The artwork of glassblowing dates again 1000’s of years. The required ability and management drew reward for hundreds of years as each a technical feat and a type of artistic expression. In hashish tradition, glass is a logo formed by many years of creativity, insurrection and innovation. Robert James Raymond, a.ok.a. Drakken Glass, a self-taught artist primarily based in Las Vegas, represents that legacy by pushing the boundaries of what glass might be. 

Raymond says his love of glass started in childhood when he collected marbles and Venetian glass beads and turned them into jewellery. By 2007, his curiosity become dedication. With $1,000 and no formal coaching, he purchased a torch, arrange a modest workspace and commenced experimenting. “I wasn’t introduced into anyone’s studio,” he says. “I simply purchased the instruments and began experimenting.” 

That unbiased mind-set is a part of hashish’ counter-culture roots. Earlier than legalization, glass was a key a part of how hashish was used and expressed. “Glass and hashish grew collectively,” Raymond says. “The artwork helped push the tradition ahead.”  

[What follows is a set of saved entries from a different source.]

Lemma peer_event_signaling e : negotiates e = false -> stable signaling (peer_event e).
Proof.
  destruct e; cbn [negotiates peer_event]; intros Hn; try discriminate Hn; try solve [stab].
  - apply stable_bind; [apply create_offer_signaling|stab].
  - intros p. pose proof (on_channel_framed signaling i (fun d => (tt, on_open d)) tt p) as H. by destruct on_channel.
  - intros p. pose proof (on_channel_framed signaling i (fun d => let '(_, d) := detach d in (tt, d)) tt p) as H.
    by destruct on_channel.
Qed.

(** * JSEP

    The abstract machine: what was negotiated last, an offer with its answer, and
    where the negotiation stands. *)
Inductive JsepPhase : Type :=
  | JStable
  | JLocalOffer (offer : RTCSessionDescription)
  | JRemoteOffer (offer : RTCSessionDescription)
  | JRemotePranswer (offer pranswer : RTCSessionDescription).

Record Jsep := mkJsep { j_current : option (RTCSessionDescription * RTCSessionDescription); j_phase : JsepPhase }.

Definition jsep_start : Jsep := mkJsep None JStable.

(** A description of the type, with what its text parses to *)
Definition described (t : RTCSdpType) (sd : RTCSessionDescription) : Prop :=
  rs_sdp_type sd = t /\ exists d, rs_parsed sd = Some d /\ unmarshal_description (rs_sdp sd) = Ok d.

Inductive jsep_step : Jsep -> Jsep -> Prop :=
  | jsep_offer c o : described RTCSdpType_Offer o -> jsep_step (mkJsep c JStable) (mkJsep c (JLocalOffer o))
  | jsep_remote_offer c o : described RTCSdpType_Offer o -> jsep_step (mkJsep c JStable) (mkJsep c (JRemoteOffer o))
  | jsep_pranswer c o a : described RTCSdpType_Pranswer a ->
      jsep_step (mkJsep c (JLocalOffer o)) (mkJsep c (JRemotePranswer o a))
  | jsep_answer c o a : described RTCSdpType_Answer a -> jsep_step (mkJsep c (JLocalOffer o)) (mkJsep (Some (o, a)) JStable)
  | jsep_final_answer c o b a : described RTCSdpType_Answer a ->
      jsep_step (mkJsep c (JRemotePranswer o b)) (mkJsep (Some (o, a)) JStable).

(** The fields of a peer in a state of the machine *)
Definition jsep_fields (j : Jsep) :=
  let state := match j_phase j with
               | JStable => RTCSignalingState_Stable
               | JLocalOffer _ => RTCSignalingState_HaveLocalOffer
               | JRemoteOffer _ => RTCSignalingState_HaveRemoteOffer
               | JRemotePranswer _ _ => RTCSignalingState_HaveRemotePranswer
               end in
  let pending := match j_phase j with
                 | JStable => (None, None)
                 | JLocalOffer o => (Some o, None)
                 | JRemoteOffer o => (None, Some o)
                 | JRemotePranswer o a => (Some o, Some a)
                 end in
  (RTCSignalingState_as_u8 state, false, [] : str, (fst <$> j_current j, snd <$> j_current j), pending).

Definition shows (p : Peer) (j : Jsep) : Prop := signaling p = jsep_fields j.

(** At most a step of the machine *)
Definition jsep_move (j j' : Jsep) : Prop := j' = j \/ jsep_step j j'.

Definition simulates {A} (m : PM A) : Prop :=
  forall p j, shows p j -> exists j', jsep_move j j' /\ shows (snd (m p)) j'.

Lemma simulates_stable {A} (m : PM A) : stable signaling m -> simulates m.
Proof. intros Hm p j Hs. exists j. split; [by left|]. unfold shows. by rewrite Hm. Qed.

Lemma simulates_before {A B} (m : PM A) (k : A -> PM B) :
  stable signaling m -> (forall x p p', m p = (Ok x, p') -> simulates (k x)) -> simulates (m ≫= k).
Proof.
  intros Hm Hk p j Hs. unfold mbind, st_bind. specialize (Hm p). destruct (m p) as [r p'] eqn:Hp. cbn in Hm.
  assert (Hs' : shows p' j) by (unfold shows; by rewrite Hm).
  destruct r as [x|e| |]; cbn; [by eapply Hk|..]; exists j; by split; [left|].
Qed.

Lemma simulates_after {A B} (m : PM A) (k : A -> PM B) :
  simulates m -> (forall x, stable signaling (k x)) -> simulates (m ≫= k).
Proof.
  intros Hm Hk p j Hs. destruct (Hm p j Hs) as (j' & Hj & Hs'). exists j'. split; [done|]. unfold mbind, st_bind.
  destruct (m p) as [[x|e| |] p']; cbn in *; try done. unfold shows. by rewrite (Hk x p').
Qed.

(** Evaluates the check of a transition. *)
Ltac eval_check :=
  match goal with |- context[check_next_signaling_state ?a ?b ?c ?d] =>
    let r := eval vm_compute in (check_next_signaling_state a b c d) in
    change (check_next_signaling_state a b c d) with r
  end.

(** The state that is asked for, where JSEP has a step *)
Lemma set_description_simulates sd d op : rs_parsed sd = Some d -> unmarshal_description (rs_sdp sd) = Ok d ->
  (op = StateChangeOp_SetLocal -> rs_sdp_type sd = RTCSdpType_Offer \/ rs_sdp sd <> []) ->
  simulates (set_description sd op).
Proof.
  intros Hd Hu Hne p j Hs. pose proof Hs as Hs0. unfold shows, signaling, jsep_fields in Hs0.
  injection Hs0 as Hstate Hclosed Hanswer Hcl Hcr Hpend.
  assert (Hdesc : forall t, rs_sdp_type sd = t -> described t sd) by (intros t Ht; split; [done|by exists d]).
  unfold set_description, signaling_state. st_run. rewrite Hclosed. case_bool_decide as Ht0; [by exists j; split; [left|]|].
  rewrite Hstate. destruct j as [c ph]. cbn [j_phase j_current] in *.
  destruct op; [specialize (Hne eq_refl)|clear Hne]; unfold set_local, set_remote, transition; st_run; rewrite ?Hanswer;
    destruct (rs_sdp_type sd) eqn:Ht; try done; specialize (Hdesc _ eq_refl);
    repeat (case_bool_decide; cbn [negb]; try (by exists (mkJsep c ph); split; [left|]));
    try (by destruct Hne); destruct ph; cbn; eval_check; cbn; try (by eexists; split; [left|exact Hs]);
    injection Hpend as Hpl Hpr;
    let go C := (eexists; split; [right; eapply C, Hdesc|unfold shows, signaling, jsep_fields; cbn; congruence]) in
    first [go jsep_offer|go jsep_remote_offer|go jsep_pranswer|go jsep_answer|go jsep_final_answer].
Qed.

Over time, this connection elevated glass from a easy software to collectable artwork. Strategies developed, designs grew extra intricate, and possession grew to become a type of cultural participation. Now, although, Raymond says the market is full of low cost, mass-produced imports, typically undercutting unbiased artists. For these artists, the problem goes past competitors. The price of supplies, gasoline and gear proceed to climb, whereas patrons anticipate to pay much less due to a market flooded with low cost imports. Glassblowing itself stays unforgiving. Items may crack from uneven warmth, break whereas cooling or fail at any step of manufacturing. “Every part is extraordinarily specialised and costly,” he says. “And there are simply so many failure factors.”  

Not like digital mediums, there’s no approach to undo errors. “As an artist, we will’t simply push the again button,” he says. “If we mess up, it might be the lack of your complete piece.”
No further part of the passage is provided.